Why do they hallucinate? Because it ~solves the pretraining env (there can be no other answer). If you're going to be asked to produce text from a source you know the general parameters of but have ~never seen the (highly entropic) details of (it's not cool to do multi-epoch training nowadays, more data!), the obvious solution is to produce output with the correct structure up to the limit of what knowledge is available to you. Thus, "hallucination". It might at a glance seem like pulling from a sea of 'digital imprints of people'. That's not what's happening. It is closer to if you laid out that imaginary digital record of a person from coarse to fine detail, then chopped all the detailed bits off, then generated completely random fine details, then generated output from that. But the devil is in the details. What comes out of the process is not a person. You don't _get back_ the dropped bits, and they they aren't load bearing in the train env (like they would be in the real world), so we get hallucination: it _looks right_, but the bits don't actually _do_ anything!
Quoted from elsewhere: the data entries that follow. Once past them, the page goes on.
(* ===== verification/Output.v ===== *)
(** The document [main] writes to [data.json] (lines 71-84), and what the
    page that reads it can rely on.

    [output_doc] is the dict of lines 73-80 and [sorted_prices] the list of
    line 71.  This file states the layout of that document as a boolean
    schema ([doc_shape]): an object with ["updated_at"] (a string),
    ["asset_classes"] (objects with the string members ["name"],
    ["symbol"] and ["color"], in this order) and ["prices"] (objects whose
    first member is ["date"], a string, followed by numbers under other
    keys).  Every document the job builds has this layout.  When every
    price of the provider is NaN or a finite float below [10^16 - 1] in
    magnitude ([cells_fit]), all its numbers are finite and the file
    [main] writes decodes, by the reader of [JsonRead], to the document
    itself, and two such runs on the same provider answer write the same
    file exactly when their second clock readings print the same
    [isoformat]. *)

From S2P Require Import Prelude Config Calendar Rounding Frame Json JsonRead Prices Job.

Open Scope string_scope.

Module Output.
Import Config Calendar Rounding Frame Json JsonRead Prices Job.

(** ** The layout of the document *)

Definition is_jstr (j : json) : bool := match j with JStr _ => true | _ => false end.
Definition is_jnum (j : json) : bool := match j with JNum _ => true | _ => false end.

(** One element of ["asset_classes"]. *)
Definition class_shape (j : json) : bool :=
  match j with
  | JObj [(k1, JStr _); (k2, JStr _); (k3, JStr _)] =>
      bool_decide (k1 = "name") && bool_decide (k2 = "symbol") && bool_decide (k3 = "color")
  | _ => false
  end.

(** One element of ["prices"]. *)
Definition row_shape (j : json) : bool :=
  match j with
  | JObj ((k, JStr _) :: kvs) =>
      bool_decide (k = "date") &&
      forallb (fun kv => is_jnum kv.2 && negb (bool_decide (kv.1 = "date"))) kvs
  | _ => false
  end.

Definition doc_shape (j : json) : bool :=
  match j with
  | JObj [(k1, JStr _); (k2, JArr classes); (k3, JArr rows)] =>
      bool_decide (k1 = "updated_at") && bool_decide (k2 = "asset_classes") &&
      bool_decide (k3 = "prices") && forallb class_shape classes && forallb row_shape rows
  | _ => false
  end.

(** Every float cell of the closes is NaN or a finite float below
    [10^16 - 1] in magnitude: no infinite price. *)
Definition cells_fit (cl : closes_frame) : bool :=
  forallb (fun col => forallb (fun c => match c with
                                        | CFloat x => float_ne_self x || fits_fixed x
                                        | CNone => true
                                        end) col.2)
    (cl_columns cl).

(** ** Lemmas *)

Lemma Forall2_Forall_snd {A B} (P : A -> B -> Prop) (Q : B -> Prop) xs ys :
  Forall2 P xs ys -> (forall x y, P x y -> Q y) -> Forall Q ys.
Proof. induction 1; constructor; eauto. Qed.

Lemma asset_classes_json_ok classes :
  forallb class_shape (map asset_class_json classes) = true /\
  forallb json_finite (map asset_class_json classes) = true.
Proof. induction classes as [|a classes [IH1 IH2]]; [done|]. cbn. by rewrite IH1, IH2. Qed.

(** An entry of a row of the table: a name that is not ["date"] (the
    names of [ETFS]) and, where the prices fit, a fixed-notation number. *)
Definition entry_ok (fits : bool) (n : string) (v : rounded) : Prop :=
  n <> "date" /\ (fits = true -> json_finite (JNum v) = true).

Lemma ETFS_names_not_date s n : dict_get ETFS s = Some n -> n <> "date".
Proof.
  intros H. apply dict_get_Some_in, list_elem_of_In in H. unfold ETFS in H. simpl in H.
  destruct_or! H; injection H as <- <-; done.
Qed.

Lemma table_entries cl symbols p :
  build_prices ETFS symbols cl = Ok p -> entries_ok (entry_ok (cells_fit cl)) p.
Proof.
  apply build_prices_entries. intros s t x name Hn Hl Hx. split; [by eapply ETFS_names_not_date|].
  intros Hfit. destruct (loc_cell_scalar_elem cl s t x Hl) as (col & Hcol & Hc).
  unfold cells_fit in Hfit. rewrite forallb_forall in Hfit.
  specialize (Hfit col (proj1 (list_elem_of_In _ _) Hcol)). rewrite forallb_forall in Hfit.
  specialize (Hfit (CFloat x) (proj1 (list_elem_of_In _ _) Hc)). cbv beta iota in Hfit.
  rewrite Hx in Hfit.
  destruct (py_round4_fits x Hfit) as (neg & k & -> & Hk). cbn.
  apply andb_true_iff. split; [apply Z.leb_le|apply Z.ltb_lt]; lia.
Qed.

(** The members after ["date"] of a row being built keep the layout. *)
Definition member_ok (fits : bool) (k : string) (j : json) : Prop :=
  is_jnum j = true /\ k <> "date" /\ (fits = true -> json_finite j = true).

Lemma row_fold_ok fits d r rest :
  Forall (fun nv => entry_ok fits nv.1 nv.2) r ->
  Forall (fun kv => member_ok fits kv.1 kv.2) rest ->
  exists rest', fold_left (fun acc kv => dict_set acc kv.1 (JNum kv.2)) r (("date", JStr d) :: rest)
                  = ("date", JStr d) :: rest' /\
    Forall (fun kv => member_ok fits kv.1 kv.2) rest'.
Proof.
  revert rest. induction r as [|[n v] r IH]; intros rest Hr Hrest; [by exists rest|].
  apply Forall_cons in Hr as [[Hn Hv] Hr]. cbn [fold_left fst snd dict_set].
  rewrite decide_False by done. apply IH; [done|].
  apply dict_set_Forall; [done|]. split; [done|]. by split.
Qed.

Lemma price_row_ok fits p d j :
  Forall (fun dr => Forall (fun nv => entry_ok fits nv.1 nv.2) dr.2) p ->
  price_row p d = Ok j -> row_shape j = true /\ (fits = true -> json_finite j = true).
Proof.
  unfold price_row, py_getitem. intros Hp.
  destruct (dict_get _ _) as [r|] eqn:Hr; cbn [bind id]; [|intros [=]]. intros [= <-].
  pose proof (dict_get_Forall (fun _ r => Forall (fun nv => entry_ok fits nv.1 nv.2) r) _ _ _ Hp Hr)
    as Hrow.
  destruct (row_fold_ok fits d r [] Hrow (Forall_nil_2 _)) as (rest & -> & Hrest).
  rewrite Forall_forall in Hrest. split.
  - cbn [row_shape]. rewrite bool_decide_eq_true_2 by done. apply forallb_forall.
    intros [k v] Hin. apply list_elem_of_In, Hrest in Hin as (H1 & H2 & _).
    cbn [fst snd] in H1, H2 |- *. rewrite H1, bool_decide_eq_false_2 by done. done.
  - intros Hf. cbn [json_finite forallb]. apply forallb_forall.
    intros [k v] Hin. apply list_elem_of_In, Hrest in Hin as (_ & _ & H3). by apply H3.
Qed.

Lemma sorted_prices_ok fits p rows :
  Forall (fun dr => Forall (fun nv => entry_ok fits nv.1 nv.2) dr.2) p ->
  sorted_prices p = Ok rows ->
  forallb row_shape rows = true /\ (fits = true -> forallb json_finite rows = true).
Proof.
  intros Hp Hs. apply mapM_Forall2 in Hs.
  pose proof (Forall2_Forall_snd _ _ _ _ Hs (fun d j Hj => price_row_ok fits p d j Hp Hj)) as H.
  rewrite Forall_forall in H. split.
  - apply forallb_forall. intros j Hj. apply list_elem_of_In, H in Hj. by destruct Hj.
  - intros Hf. apply forallb_forall. intros j Hj. apply list_elem_of_In, H in Hj. by apply Hj.
Qed.

(** The statement of [output_doc_shape], for the proofs that use it. *)
Lemma output_doc_shape_aux cl symbols p rows updated classes :
  build_prices ETFS symbols cl = Ok p -> sorted_prices p = Ok rows ->
  doc_shape (output_doc updated classes rows) = true.
Proof.
  intros Hb Hs. destruct (sorted_prices_ok _ _ _ (table_entries _ _ _ Hb) Hs) as [Hrows _].
  cbn [output_doc doc_shape]. rewrite !bool_decide_eq_true_2 by done.
  by rewrite (proj1 (asset_classes_json_ok classes)), Hrows.
Qed.

(** C12 (type): every document the job builds has the layout the page
    reads: ["updated_at"] a string, ["asset_classes"] objects with the
    string members ["name"], ["symbol"], ["color"], and ["prices"] objects
    with ["date"] first, as a string, then numbers under other keys. *)
Theorem output_doc_shape cl symbols p rows updated classes :
  build_prices ETFS symbols cl = Ok p -> sorted_prices p = Ok rows ->
  doc_shape (output_doc updated classes rows) = true.
Proof. exact (output_doc_shape_aux cl symbols p rows updated classes). Qed.

(** The run of [main] that reaches the write: a valid clock, the provider
    answering [df] to the request of that clock, and an output path that
    [open] can create. *)
Definition run_writes (dir : string) (w : World) (df : dataframe) : Prop :=
  valid_datetime (w_clock w (w_ticks w)) = true /\ (6 <= year (w_clock w (w_ticks w)))%Z /\
  w_provider w symbols (window_of (w_clock w (w_ticks w))) (w_clock w (w_ticks w)) = inr df /\
  w_open_error w (output_path dir) = None.

(** A successful run whose prices fit writes the compact JSON of a
    document with finite numbers only, built from the second clock
    reading. *)
Lemma main_written dir w df cl p :
  run_writes dir w df -> df_empty df = false -> select_closes df = Ok cl ->
  build_prices ETFS symbols cl = Ok p -> cells_fit cl = true ->
  exists classes rows, asset_classes = Ok classes /\ sorted_prices p = Ok rows /\
    dict_get (w_files (main dir w).2) (output_path dir) =
      Some (dumps (output_doc (w_clock w (S (w_ticks w))) classes rows)) /\
    json_finite (output_doc (w_clock w (S (w_ticks w))) classes rows) = true.
Proof.
  intros (Hv & Hy & Hp & Ho) He Hs Hb Hfit.
  destruct (main_success_aux dir w Hv Hy df cl p Hp He Hs Hb Ho)
    as (classes & rows & Hc & Hr & _ & _ & Hfile).
  exists classes, rows. do 3 (split; [done|]).
  destruct (sorted_prices_ok _ _ _ (table_entries _ _ _ Hb) Hr) as [_ Hfin].
  unfold output_doc. rewrite json_finite_obj. cbn [forallb fst snd].
  rewrite !json_finite_arr, (proj2 (asset_classes_json_ok classes)), (Hfin Hfit). done.
Qed.

(** C9 (roundtrip): when every provider price is NaN or a finite float
    below [10^16 - 1] in magnitude, a successful run writes a [data.json]
    that is JSON, decodes to the document the job built, and has the
    layout of [doc_shape]. *)
Theorem main_file_decodes dir w df cl p :
  valid_datetime (w_clock w (w_ticks w)) = true -> (6 <= year (w_clock w (w_ticks w)))%Z ->
  w_provider w symbols (window_of (w_clock w (w_ticks w))) (w_clock w (w_ticks w)) = inr df ->
  df_empty df = false -> select_closes df = Ok cl -> build_prices ETFS symbols cl = Ok p ->
  w_open_error w (output_path dir) = None -> cells_fit cl = true ->
  exists doc, dict_get (w_files (main dir w).2) (output_path dir) = Some (dumps doc) /\
    decode (dumps doc) = Some doc /\ doc_shape doc = true.
Proof.
  intros Hv Hy Hp He Hs Hb Ho Hfit.
  destruct (main_written dir w df cl p (conj Hv (conj Hy (conj Hp Ho))) He Hs Hb Hfit)
    as (classes & rows & _ & Hr & Hfile & Hfin).
  eexists. split; [exact Hfile|]. split; [by apply decode_dumps_aux|by eapply output_doc_shape_aux].
Qed.

(** C28 (functional): two successful runs on the same provider answer,
    whose prices fit, write the same [data.json] exactly when the second
    clock readings have the same [isoformat]: the file is a function of
    the answer and of ["updated_at"], and a rerun at another instant
    rewrites the file even when no price changed. *)
Theorem rerun_same_file dir w1 w2 df cl p :
  run_writes dir w1 df -> run_writes dir w2 df ->
  df_empty df = false -> select_closes df = Ok cl -> build_prices ETFS symbols cl = Ok p ->
  cells_fit cl = true ->
  dict_get (w_files (main dir w1).2) (output_path dir) =
    dict_get (w_files (main dir w2).2) (output_path dir) <->
  isoformat (w_clock w1 (S (w_ticks w1))) = isoformat (w_clock w2 (S (w_ticks w2))).
Proof.
  intros H1 H2 He Hs Hb Hfit.
  destruct (main_written dir w1 df cl p H1 He Hs Hb Hfit) as (c1 & r1 & Hc1 & Hr1 & -> & Hf1).
  destruct (main_written dir w2 df cl p H2 He Hs Hb Hfit) as (c2 & r2 & Hc2 & Hr2 & -> & Hf2).
  rewrite Hc1 in Hc2. rewrite Hr1 in Hr2. injection Hc2 as <-. injection Hr2 as <-.
  split.
  - intros Hd. apply (f_equal (option_map decode)) in Hd. cbn [option_map] in Hd.
    rewrite !decode_dumps_aux in Hd by done. unfold output_doc in Hd. congruence.
  - intros Hiso. unfold output_doc. by rewrite Hiso.
Qed.

End Output.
Why is it not like digital records, and why chop off the fine detail? Because the pretrain env does not generally require it except in rare cases of text that is highly represented in the training data, and doing things is hard! You get nothing for free, or because it exists in the source. It's not enough that the model 'saw' it in training. It has to be forced by some mechanism to utilize it. And pretrain forces the structure above: correct up to limit of how much of the (probably brand new) text is known in advance, which pares away specific detail, which pares away 'where the rubber meets the road'.

Why do they fake out tests? Because faking out tests ~solves automated RLVR env like how hallucination solves reconstruct-what-youve-never-seen-before-on-large-corpora. The _intention_ of the RLVR env is irrelevant: that which is learned is _only_ that which the environment teaches.

Why do they manipulate people (even unto psychoses)? Because manipulating people ~solves RLHF envs / RLHF teaches them how to manipulate people into delusions. This is the root cause. Not that process above which looks sort of like recalling people the model has seen before. The models are being directly trained to manipulate people / install opinions / control perception as a matter of course. Even worse! Due to the perverse distribution of training time in manipulation vs task solve, they are being directly trained to implant false beliefs (!!!) So it's not just weak people with gullible minds that have a problem, as it might be so comforting to assume, or that the manipulativeness isn't coming from AI but from people (so you might rest easy, thinking it is merely a pale shadow of us).

The common thread in each case is that AI _always_ learns to capture the evaluator. In fact, that's a concise description of algorithmic learning in general! The tricky bit is making sure the evaluator is something you actually want to be captured. Capturing the future of arbitrary text grants knowledge of language's causal structure (and language being what it is, this has far-reaching implications). But RLHF is granting knowledge of where-are-the-levers-in-the-human-machine, which is a whole other can of worms.

TLDR if you don't want to read the wall of text (i would hope you do, though); you basically are completely wrong about where the propensity to induce delusion comes from, specifically in a way that leaves you and anyone who believes like you extremely more vulnerable because you dismiss the actual mechanism out of hand (which is common amongst those most strongly affected, _especially_ the belief that these models contain records of entities (people, personas, w/e) which can be communed with; this is basically the defining trait of AI psychosis (!)). instead, models are directly optimized for delusion induction, and the thing you're mistaking for means (ostensible sentience drawn from a 'sea of faces' skilled enough to drive into delusion (!!!)) is rather a product of the means.